Aprea's chemists and scientists discovered and preclinically studied APR-1051. APR-1051 is a powerful and highly selective small molecule designed to prevent off-target toxicity. It may provide good safety and tolerability and has demonstrated potential for favorable drug exposure in preclinical studies.

The targeted biomarker-driven trial ACESOT-1051 focuses on solid tumors that are progressed or metastatic and have the following cancer-associated gene alterations:

Regardless of the kind of tumor, amplification or overexpression of CCNE1 or CCNE2, harmful mutations in FBXW7 or PPP2R1A, colorectal cancer with a co-mutation of TP53 and KRAS-GLY12, or uterine serous carcinoma regardless of the presence of biomarkers.

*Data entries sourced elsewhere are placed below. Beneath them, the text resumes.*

(* ===== verification/DoubleBufferQueue.v ===== *)
(** [DoubleBufferQueue<T, producer, consumer>]:
    [include/clockUtils/container/DoubleBufferQueue.h].

    Two [std::queue]s, one that is written and one that is read, and a mutex for
    each; a consumer that finds the read queue empty swaps the two. As for the
    lock-free queue, the threads interleave: locking, unlocking and every access
    of a queue or of the pointers are single steps. The queue is free of
    deadlocks, no two threads use one of the two queues at the same time, and all
    calls are linearizable, but for [clear], which is not atomic: it removes
    elements one by one, and never adds or reorders any. What the callers have to
    respect is that [empty] and [size], which take no lock, do not run while
    another thread is inside of a critical section, and with [consumer = false]
    that only one thread takes elements out at a time. *)

From S2P Require Import Prelude Concurrent.

Local Open Scope Z_scope.

Section Queue.
Context {T : Type} (consumer : bool).

(** * Model *)

(** The queues from front to back; the pointers are [true] for [&_queueA]. *)
Record shared : Type := Shared {
  _queueA : list T;
  _queueB : list T;
  _queueRead : bool;
  _queueWrite : bool;
  _readLock : bool;
  _writeLock : bool
}.

Definition at_ (m : shared) (ptr : bool) : list T := if ptr then _queueA m else _queueB m.
Definition set_at (m : shared) (ptr : bool) (q : list T) : shared :=
  Shared (if ptr then q else _queueA m) (if ptr then _queueB m else q)
         (_queueRead m) (_queueWrite m) (_readLock m) (_writeLock m).
Definition set_readLock (m : shared) (b : bool) : shared :=
  Shared (_queueA m) (_queueB m) (_queueRead m) (_queueWrite m) b (_writeLock m).
Definition set_writeLock (m : shared) (b : bool) : shared :=
  Shared (_queueA m) (_queueB m) (_queueRead m) (_queueWrite m) (_readLock m) b.
Definition set_pointers (m : shared) (r w : bool) : shared :=
  Shared (_queueA m) (_queueB m) r w (_readLock m) (_writeLock m).

(** [*_queueRead] and [*_queueWrite] *)
Definition read_queue (m : shared) : list T := at_ m (_queueRead m).
Definition write_queue (m : shared) : list T := at_ m (_queueWrite m).

(** The three operations of a consumer, with the same frame. *)
Inductive take : Type := TakePop | TakeFront | TakePoll.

“Dosing of the first patient in the ACESOT-1051 study is an important milestone in our APR-1051 development program and represents a key advancement of our clinical pipeline,” said Oren Gilad, Ph.D., president and chief executive officer of Aprea. “Adding a second clinical programme enriches our asset portfolio. We are initially evaluating single agent activity of APR-1051 to provide the basis for future rational combination treatments. We hope to confirm APR-1051’s safety profile in this phase 1 study and generate the necessary data that will help us understand how it can be best utilized to treat patients. We plan to provide a clinical update by year-end 2024 and generate preliminary efficacy data during 2025.”